Passata l’emergenza coronavirus, che sta mostrando tutti i limiti della sanità tradizionale, non potrà mancare una chiara scelta verso il digitale e una regia nazionale per costruire un sistema predittivo, partecipativo, personalizzato e preventivo. Per la Sanità italiana esisterà un «prima e un dopo» COVID 19.
Nel clima di allarme generale instauratosi in tutto il globo, a circolare altrettanto rapidamente del COVID 19 sono state la disinformazione e la confusione in merito alla reale pericolosità di questo nuovo agente virale.
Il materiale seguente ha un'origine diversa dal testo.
Lemma read_command reg :
  0 <= reg < 64 ->
  Z.testbit (to_uint8 (Z.lor reg DIR_READ)) 7 = true /\
  Z.testbit (to_uint8 (Z.lor reg DIR_READ)) 6 = false /\
  Z.land (to_uint8 (Z.lor reg DIR_READ)) 0x3F = reg.
Proof.
  intros Hreg.
  assert (Hc : all_bytes (fun r =>
            if r <? 64 then
              Z.testbit (to_uint8 (Z.lor r DIR_READ)) 7
              && negb (Z.testbit (to_uint8 (Z.lor r DIR_READ)) 6)
              && (Z.land (to_uint8 (Z.lor r DIR_READ)) 0x3F =? r)
            else true) = true) by (vm_compute; reflexivity).
  pose proof (all_bytes_spec _ Hc reg ltac:(lia)) as H. cbv beta in H.
  destruct (Z.ltb_spec reg 64); [| lia].
  apply andb_true_iff in H. destruct H as [H H3]. apply andb_true_iff in H.
  destruct H as [H1 H2]. apply negb_true_iff in H2. apply Z.eqb_eq in H3. auto.
Qed.

Lemma write_command reg :
  0 <= reg < 64 ->
  Z.testbit (to_uint8 (Z.lor reg DIR_WRITE)) 7 = false /\
  Z.land (to_uint8 (Z.lor reg DIR_WRITE)) 0x3F = reg.
Proof.
  intros Hreg.
  assert (Hc : all_bytes (fun r =>
            if r <? 64 then
              negb (Z.testbit (to_uint8 (Z.lor r DIR_WRITE)) 7)
              && (Z.land (to_uint8 (Z.lor r DIR_WRITE)) 0x3F =? r)
            else true) = true) by (vm_compute; reflexivity).
  pose proof (all_bytes_spec _ Hc reg ltac:(lia)) as H. cbv beta in H.
  destruct (Z.ltb_spec reg 64); [| lia].
  apply andb_true_iff in H. destruct H as [H1 H2].
  apply negb_true_iff in H1. apply Z.eqb_eq in H2. auto.
Qed.

Lemma sim_read_reg s reg :
  0 <= reg < 64 -> read_reg reg s = (to_uint8 (sim_regs (hw s) reg), s).
Proof.
  intros Hreg. destruct (read_command reg Hreg) as (H7 & H6 & Haddr).
  destruct s as [d w l]. unfold read_reg, bind, call, ret. cbn [fst snd hw drv events].
  cbn [transfer SimPlatform]. unfold sim_transfer. rewrite H7, H6, Haddr.
  cbn [length seq map nth fst snd]. reflexivity.
Qed.

Lemma sim_write_reg s reg v :
  0 <= reg < 64 -> write_reg reg v s = (tt, poke reg (to_uint8 v) s).
Proof.
  intros Hreg. destruct (write_command reg Hreg) as (H7 & Haddr).
  destruct s as [d w l]. unfold write_reg, bind, call, ret, poke. cbn [fst snd hw drv events].
  cbn [transfer SimPlatform]. unfold sim_transfer. rewrite H7, Haddr.
  cbn [fst snd]. reflexivity.
Qed.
Specialmente per quel che riguarda le malattie rare. Per inquadrare meglio la situazione occorre dunque fare ordine e partire da che cos’è questo nuovo virus e dalle sue caratteristiche e da come questo si interfaccia con le patologie respiratorie preesistenti come la Fibrosi Polmonare Idiopatica ( IPF).
Le Polmoniti Interstiziali Idiopatiche sono un gruppo eterogeneo di affezioni polmonari incluse nella più ampia famiglia delle Malattie Polmonari Interstiziali Diffuse ILD, che comprende più di 200 diverse pneumopatie. Tra queste, la Fibrosi Polmonare Idiopatica ( IPF) è definita come una forma specifica di polmonite interstiziale fibrosante ad eziologia sconosciuta, con andamento cronico e progressivo. L’IPF può essere sospettata sulla base dei sintomi, dei segni clinici e dei reperti radiologici. I successivi passaggi del percorso diagnostico di IPF includono una valutazione clinica più approfondita, una HRCT e, in alcuni casi, un approccio di tipo chirurgico (VATS o biopsia chirurgica).La diagnosi di IPF richiede un’accurata integrazione degli elementi clinici, radiologici, anatomo patologici e anche psicologici che saranno analizzati da un team multidisciplinare.
A tal proposito, un team multidisciplinare efficiente dovrebbe prevedere la presenza di operatori sanitari collaboranti sia nella comunicazione che nella relazione operatore sanitario-paziente visto che questa costituisce un veicolo di aiuto soprattutto nell’ambiente in cui si diagnosticano malattie serie come le IPF.